The Philippine Military Academy is in fact a place where people realize the value of one person in making a difference. They are imbued with the highest sense of honor, invested with so much of the country's money believing that in their hands lies the answer to our country's perrenial problems. Just like any other instititions, it is never perfect, the road to anything significant is never on flat ground but always on those with holes and unforgiving terrain. Those who triumph over these things do not only become victorious for themselves but also become a source of pride and hope for others afraid to tread the same road. They believe that there is not an obtacle hard enough that a dreamer's heart can not hurdle. Inside the academy is that light of hope, although not pure white (and everyone tries their best to make it as white as possible) but strong enough to show to the world that something can be done to whatever hardship, its just a matter of determination, hardwork and of course faith. I believe that is the reason why I am still here and I honestly believe that others will see that light and be touched by that flicker of hope that will make the big difference.

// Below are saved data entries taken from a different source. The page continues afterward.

(** The body after [GlobalLock], on the blob's bytes. *)
Definition ReadDib (blob : list Z) : option BgraImage :=
  let blob_size := Zlen blob in
  if blob_size <? sizeof_BITMAPINFOHEADER then None
  else
    let biSize := u32_at blob 0 in
    if (biSize <? sizeof_BITMAPINFOHEADER) || (biSize >? blob_size) then None
    else
      let raw_w := i32 (u32_at blob 4) in
      let raw_h := i32 (u32_at blob 8) in
      if (raw_w <=? 0) || (raw_h =? - 2 ^ 31) then None
      else
        let top_down := raw_h <? 0 in
        let abs_h := if top_down then - raw_h else raw_h in
        if (raw_w >? kMaxImageDimension) || (abs_h >? kMaxImageDimension) then None
        else if abs_h <=? 0 then None
        else
          let biBitCount := u16_at blob 14 in
          let biCompression := u32_at blob 16 in
          if negb (biCompression =? BI_RGB) && negb (biCompression =? BI_BITFIELDS) then None
          else if negb (biBitCount =? 24) && negb (biBitCount =? 32) then None
          else
            let header_bytes := if (biCompression =? BI_BITFIELDS) && (biSize =? sizeof_BITMAPINFOHEADER)
                                then biSize + 3 * 4 else biSize in
            if header_bytes >? blob_size then None
            else
              let bytes_per_pixel := biBitCount / 8 in
              let src_stride := Z.ldiff (raw_w * bytes_per_pixel + 3) 3 in
              let needed := src_stride * abs_h in
              if header_bytes + needed >? blob_size then None
              else
                let src := drop (Z.to_nat header_bytes) blob in
                Some {| img_width := raw_w; img_height := abs_h;
                        img_pixels := concat (map (dib_row src raw_w abs_h bytes_per_pixel src_stride top_down)
                                                  (seqZ 0 abs_h)) |}.

(** ** CF_HDROP and CF_UNICODETEXT *)

(** The units after the DROPFILES header; [None] is the empty payload. *)
Definition BuildCfHdropPayload (paths : list (list Z)) : option (list Z) :=
  match paths with
  | [] => None
  | _ => Some (concat (map (fun p => p ++ [0]) paths) ++ [0])
  end.

(** The documented reading of a CF_HDROP list, used only to state what the
    payload means: NUL-terminated paths up to an empty one. *)
Fixpoint hdrop_paths_from (cur : list Z) (units : list Z) : list (list Z) :=
  match units with
  | [] => []
  | c :: rest =>
      if c =? 0 then match cur with
                     | [] => []
                     | _ => cur :: hdrop_paths_from [] rest
                     end
      else hdrop_paths_from (cur ++ [c]) rest
  end.
Definition hdrop_paths (units : list Z) : list (list Z) := hdrop_paths_from [] units.

(** [dst] after [WriteClipboardText]'s copy, and [ReadClipboard]'s
    [wcslen]-delimited reading of it. *)
Definition text_units (text : list Z) : list Z := text ++ [0].
Definition read_text_units (units : list Z) : option (list Z) := wide_from_array units.

(** ** Names *)

Lemma wide_from_array_app n m : Forall (fun c => c <> 0) n -> wide_from_array (n ++ 0 :: m) = Some n.
Proof.
  induction 1 as [|c n Hc _ IH]; simpl; [done|].
  replace (c =? 0) with false by (symmetry; by apply Z.eqb_neq). by rewrite IH.
Qed.

Lemma wide_from_array_none a : Forall (fun c => c <> 0) a -> wide_from_array a = None.
Proof.
  induction 1 as [|c n Hc _ IH]; simpl; [done|].
  replace (c =? 0) with false by (symmetry; by apply Z.eqb_neq). by rewrite IH.
Qed.

Lemma wide_from_array_c_str t m : wide_from_array (t ++ 0 :: m) = Some (c_str t).
Proof. induction t as [|c t IH]; simpl; [done|]. destruct (c =? 0); [done|]. by rewrite IH. Qed.

Lemma name_copy_range n : 0 <= name_copy n <= Z.min (Zlen n) (MAX_PATH - 1).
Proof.
  unfold name_copy. pose proof (Zlen_nonneg n). cbv zeta.
  destruct ((_ <? _) && (_ >? _))%bool eqn:E; [|unfold MAX_PATH; lia].
  zbool. rewrite Z.gtb_ltb in *. zbool. case_tests; unfold MAX_PATH in *; lia.
Qed.

Definition high_surrogate (c : Z) : Prop := 0xD800 <= c <= 0xDBFF.
Definition low_surrogate (c : Z) : Prop := 0xDC00 <= c <= 0xDFFF.

Lemma name_copy_cases n :
  (Zlen n < MAX_PATH /\ name_copy n = Zlen n) \/
  (MAX_PATH <= Zlen n /\
   ((high_surrogate (nth 258 n 0) /\ name_copy n = 258) \/ (~ high_surrogate (nth 258 n 0) /\ name_copy n = 259))).
Proof.
  unfold name_copy, high_surrogate, MAX_PATH. cbv zeta. pose proof (Zlen_nonneg n).
  destruct (decide (Zlen n < 260)).
  - left. split; [done|]. rewrite Z.min_l by lia. by rewrite Z.ltb_irrefl.
  - right. split; [lia|]. rewrite Z.min_r by lia. change (260 - 1) with 259.
    replace (259 <? Zlen n) with true by (symmetry; apply Z.ltb_lt; lia). simpl.
    change (Z.to_nat (259 - 1)) with 258%nat. rewrite !Z.geb_leb.
    destruct ((55296 <=? nth 258 n 0) && (nth 258 n 0 <=? 56319))%bool eqn:E; zbool; [left; lia|].
    right. apply andb_false_iff in E as [E|E]; zbool; lia.
Qed.

(** What the consumer of a descriptor is to see of a name, independently of how
    the code copies it: of a name of 260 units and more the first 259, or 258
    when the 259th is the first half of a surrogate pair; of these the part
    before a NUL; each slash a backslash. *)
Definition kept_units (n : list Z) : list Z :=
  if decide (Zlen n <= 259) then n
  else if decide (0xD800 <= nth 258 n 0 <= 0xDBFF) then take 258 n else take 259 n.
Definition backslashes (n : list Z) : list Z := map (fun c => if decide (c = 47) then 92 else c) n.
Definition published_name (n : list Z) : list Z := backslashes (c_str (kept_units n)).

Lemma kept_units_copy n : take (Z.to_nat (name_copy n)) n = kept_units n.
Proof.
  unfold kept_units. destruct (name_copy_cases n) as [[Hl ->]|[Hl Hc]]; unfold MAX_PATH in *.
  - rewrite decide_True by lia. by rewrite Zlen_to_nat, firstn_all.
  - rewrite decide_False by lia. unfold high_surrogate in Hc. destruct Hc as [[Hh ->]|[Hh ->]].
    + by rewrite decide_True.
    + by rewrite decide_False.
Qed.

Lemma normalize_backslashes n : map normalize_slash n = backslashes n.
Proof. apply map_ext. intros c. unfold normalize_slash. destruct (Z.eqb_spec c 47); by case_decide. Qed.

Lemma c_str_backslashes n : c_str (backslashes n) = backslashes (c_str n).
Proof.
  unfold backslashes. induction n as [|c n IH]; [done|]. cbn. case_decide; [subst; cbn; by rewrite IH|].
  destruct (c =? 0); [done|]. cbn. rewrite decide_False by done. by rewrite IH.
Qed.

(** The name array is MAX_PATH units, NUL-terminated, and reads back as the
    published name. *)
Lemma file_name_field_read n :
  Zlen (file_name_field n) = MAX_PATH /\ wide_from_array (file_name_field n) = Some (published_name n).
Proof.
  unfold file_name_field. cbv zeta.
  pose proof (name_copy_range n) as Hr.
  assert (Hl : Zlen (map normalize_slash (take (Z.to_nat (name_copy n)) n)) = name_copy n).
  { unfold Zlen in *. rewrite length_map, length_take. lia. }
  rewrite Hl. split.
  - rewrite Zlen_app, Hl. unfold Zlen. rewrite length_replicate. unfold MAX_PATH in *. lia.
  - replace (Z.to_nat (MAX_PATH - name_copy n)) with (S (Z.to_nat (MAX_PATH - 1 - name_copy n)))
      by (unfold MAX_PATH in *; lia).
    rewrite normalize_backslashes, kept_units_copy. cbn [replicate]. rewrite wide_from_array_c_str. by rewrite c_str_backslashes.
Qed.

Lemma size_words size :
  is_u64 size ->
  Z.lor (Z.shiftl (u32 (Z.shiftr size 32)) 32) (u32 (Z.land size 0xFFFFFFFF)) = size.
Proof.
  intros Hs. unfold is_u64 in Hs. change 0xFFFFFFFF with (2 ^ 32 - 1). rewrite land_ones_mod by lia.
  rewrite Z.lor_comm. pose proof (u32_range (size mod 2 ^ 32)). unfold is_u32 in *.
  rewrite lor_shiftl_add by lia. unfold u32. rewrite Z.shiftr_div_pow2 by lia.
  Z.to_euclidean_division_equations. lia.
Qed.

(** ** Rows *)

Lemma concat_rows (px : list Z) (k : nat) (h : Z) :
  0 <= h -> Zlen px = h * Z.of_nat k ->
  concat (map (fun y => take k (drop (Z.to_nat (y * Z.of_nat k)) px)) (seqZ 0 h)) = px.
Proof.
  intros Hh Hl.
  assert (Hgen : forall n, (n * k <= length px)%nat ->
    concat (map (fun y => take k (drop (Z.to_nat (y * Z.of_nat k)) px)) (seqZ 0 (Z.of_nat n))) = take (n * k) px).
  { induction n as [|n IH]; intros Hn; [done|].
    rewrite seqZ_S, map_app, concat_app, IH by lia. simpl.
    rewrite app_nil_r, ?Z.add_0_l. replace (Z.to_nat (Z.of_nat n * Z.of_nat k)) with (n * k)%nat by lia.
    rewrite (Nat.add_comm k). apply take_take_drop. }
  unfold Zlen in Hl. rewrite <- (Z2Nat.id h) by lia. rewrite Hgen by nia. apply take_ge. nia.
Qed.

(** ** Reading what was written *)

(** The entries a reader of the published descriptors must obtain. *)
Fixpoint published_entries (i : Z) (specs : list VirtualFileSpec) : list VirtualFileEntry :=
  match specs with
  | [] => []
  | s :: rest => {| vfe_name := published_name (vfs_name s); vfe_size := vfs_size s; vfe_lindex := i |}
                 :: published_entries (i + 1) rest
  end.

(** The [uint64_t] of a spec. *)
Definition publishable (s : VirtualFileSpec) : Prop := is_u64 (vfs_size s).

Lemma read_entries_published specs now i :
  Forall publishable specs -> 0 <= i -> i + Zlen specs < 2 ^ 32 ->
  read_entries i (file_descriptors now i specs) = Some (published_entries i specs).
Proof.
  intros Hs. revert i. induction Hs as [|s specs Hz _ IH]; intros i Hi Hlen; [done|].
  rewrite Zlen_cons in Hlen. pose proof (Zlen_nonneg specs). simpl.
  destruct (file_name_field_read (vfs_name s)) as [_ ->]. rewrite size_words by done.
  rewrite u32_small by (unfold is_u32; lia). by rewrite IH by lia.
Qed.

Saturday, September 09, 2006

My daddy's difficulty

I do not want to write about love anymore, I'm thinking that I might get sick of it. I will just write about family. I guess I was bothered when suddenly my sister in law asks me "kung uso ba daw ang thank you sa family ko." I think there is some truth to what my sister in law was asking. With her question I just realized that my family is the type who barely say thank you to each other but there is more to that.
My father grew up in a family that had a very silent father and strict mother. I could remember how he tells us stories of how terrifying it was to commit something wrong and suffer the wrath of his mother. The thing that he was just confident of himself at that time was he was intelligent. I mean modesty aside my family on the father's side do have the brains. In his school in the province his andhis other sibling's names are written in some wall to honor how good they were when they were studying there. Having both parents as teachers, there was simply no excuse to perform badly in academics. Other than that my father had nothing too much to boast of and he grew up not really being able to nurture some social skills (I guess, I really do not know). Being in that kind of family he wasn't much of a vocal person like me, it will take some time before he will really speak out and tell you what he feels, most of the time he expects you to read between the lines. That was my father, my mother on the other hand was always keen on expression. She would say I love yous every now and then and to some point I got that from her. So on the issue that my family is not so good at thank yous is not true they are just not vocal about it especially to people within their family. The truth is, especially daddy, he is just not so good at showing affection to his family but he is affectionate. You can hear him talking about us to all of his friends, to people that he met proudly declaring how good his children are. He does not say that he appreciates some things and yet he shows it by being proud of it. For a time, that was also my struggle with him, I always felt that I wasn't appreciated by my father enough. Later on, as I meet people that he knows personally, I blush at how flattering his descriptions of me to these people. I realize that he is just like that.
I do not know how long my sister in law will realize that thing with Daddy, but I hope she will. Despite of Daddy's shortcomings, I know Daddy is one of the most lovable persons in this world you will just have to take note of certain things regarding his personality. I hope my sister in law reads this. I guess we all have problems in the family but as I always say, we never as in NEVER give up on family......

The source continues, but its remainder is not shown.